Task: The records that follow must be printed exactly as they are.

● ● ● ● ● ● ●

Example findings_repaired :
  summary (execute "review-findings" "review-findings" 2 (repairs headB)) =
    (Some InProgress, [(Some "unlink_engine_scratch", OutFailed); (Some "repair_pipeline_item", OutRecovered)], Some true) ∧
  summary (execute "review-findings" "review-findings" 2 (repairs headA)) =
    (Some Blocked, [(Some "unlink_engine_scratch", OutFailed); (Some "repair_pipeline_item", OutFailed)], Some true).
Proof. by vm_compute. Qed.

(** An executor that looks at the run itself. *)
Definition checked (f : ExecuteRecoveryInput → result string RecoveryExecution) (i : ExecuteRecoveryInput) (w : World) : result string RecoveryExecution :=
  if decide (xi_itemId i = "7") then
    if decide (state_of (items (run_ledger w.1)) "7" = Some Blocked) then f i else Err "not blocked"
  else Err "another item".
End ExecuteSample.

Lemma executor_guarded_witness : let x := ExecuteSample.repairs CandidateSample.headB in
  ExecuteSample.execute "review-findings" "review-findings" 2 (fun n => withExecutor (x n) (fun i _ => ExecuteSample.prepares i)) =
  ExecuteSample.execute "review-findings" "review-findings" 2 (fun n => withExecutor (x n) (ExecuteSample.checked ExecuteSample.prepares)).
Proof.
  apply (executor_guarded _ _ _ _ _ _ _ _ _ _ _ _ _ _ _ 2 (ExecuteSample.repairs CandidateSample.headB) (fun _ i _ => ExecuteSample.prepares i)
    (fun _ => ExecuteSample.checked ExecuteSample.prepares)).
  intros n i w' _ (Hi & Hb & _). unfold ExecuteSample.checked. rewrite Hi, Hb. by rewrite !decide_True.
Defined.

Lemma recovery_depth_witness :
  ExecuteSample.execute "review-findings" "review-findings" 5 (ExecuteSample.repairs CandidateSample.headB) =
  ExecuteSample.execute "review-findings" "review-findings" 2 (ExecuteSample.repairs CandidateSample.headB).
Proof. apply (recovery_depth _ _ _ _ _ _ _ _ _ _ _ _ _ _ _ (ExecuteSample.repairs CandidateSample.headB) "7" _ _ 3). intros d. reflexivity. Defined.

● ● ● ● ● ● ●

Exercise response:
Example findings_repaired :
  summary (execute "review-findings" "review-findings" 2 (repairs headB)) =
    (Some InProgress, [(Some "unlink_engine_scratch", OutFailed); (Some "repair_pipeline_item", OutRecovered)], Some true) ∧
  summary (execute "review-findings" "review-findings" 2 (repairs headA)) =
    (Some Blocked, [(Some "unlink_engine_scratch", OutFailed); (Some "repair_pipeline_item", OutFailed)], Some true).
Proof. by vm_compute. Qed.

(** An executor that looks at the run itself. *)
Definition checked (f : ExecuteRecoveryInput → result string RecoveryExecution) (i : ExecuteRecoveryInput) (w : World) : result string RecoveryExecution :=
  if decide (xi_itemId i = "7") then
    if decide (state_of (items (run_ledger w.1)) "7" = Some Blocked) then f i else Err "not blocked"
  else Err "another item".
End ExecuteSample.

Lemma executor_guarded_witness : let x := ExecuteSample.repairs CandidateSample.headB in
  ExecuteSample.execute "review-findings" "review-findings" 2 (fun n => withExecutor (x n) (fun i _ => ExecuteSample.prepares i)) =
  ExecuteSample.execute "review-findings" "review-findings" 2 (fun n => withExecutor (x n) (ExecuteSample.checked ExecuteSample.prepares)).
Proof.
  apply (executor_guarded _ _ _ _ _ _ _ _ _ _ _ _ _ _ _ 2 (ExecuteSample.repairs CandidateSample.headB) (fun _ i _ => ExecuteSample.prepares i)
    (fun _ => ExecuteSample.checked ExecuteSample.prepares)).
  intros n i w' _ (Hi & Hb & _). unfold ExecuteSample.checked. rewrite Hi, Hb. by rewrite !decide_True.
Defined.

Lemma recovery_depth_witness :
  ExecuteSample.execute "review-findings" "review-findings" 5 (ExecuteSample.repairs CandidateSample.headB) =
  ExecuteSample.execute "review-findings" "review-findings" 2 (ExecuteSample.repairs CandidateSample.headB).
Proof. apply (recovery_depth _ _ _ _ _ _ _ _ _ _ _ _ _ _ _ (ExecuteSample.repairs CandidateSample.headB) "7" _ _ 3). intros d. reflexivity. Defined.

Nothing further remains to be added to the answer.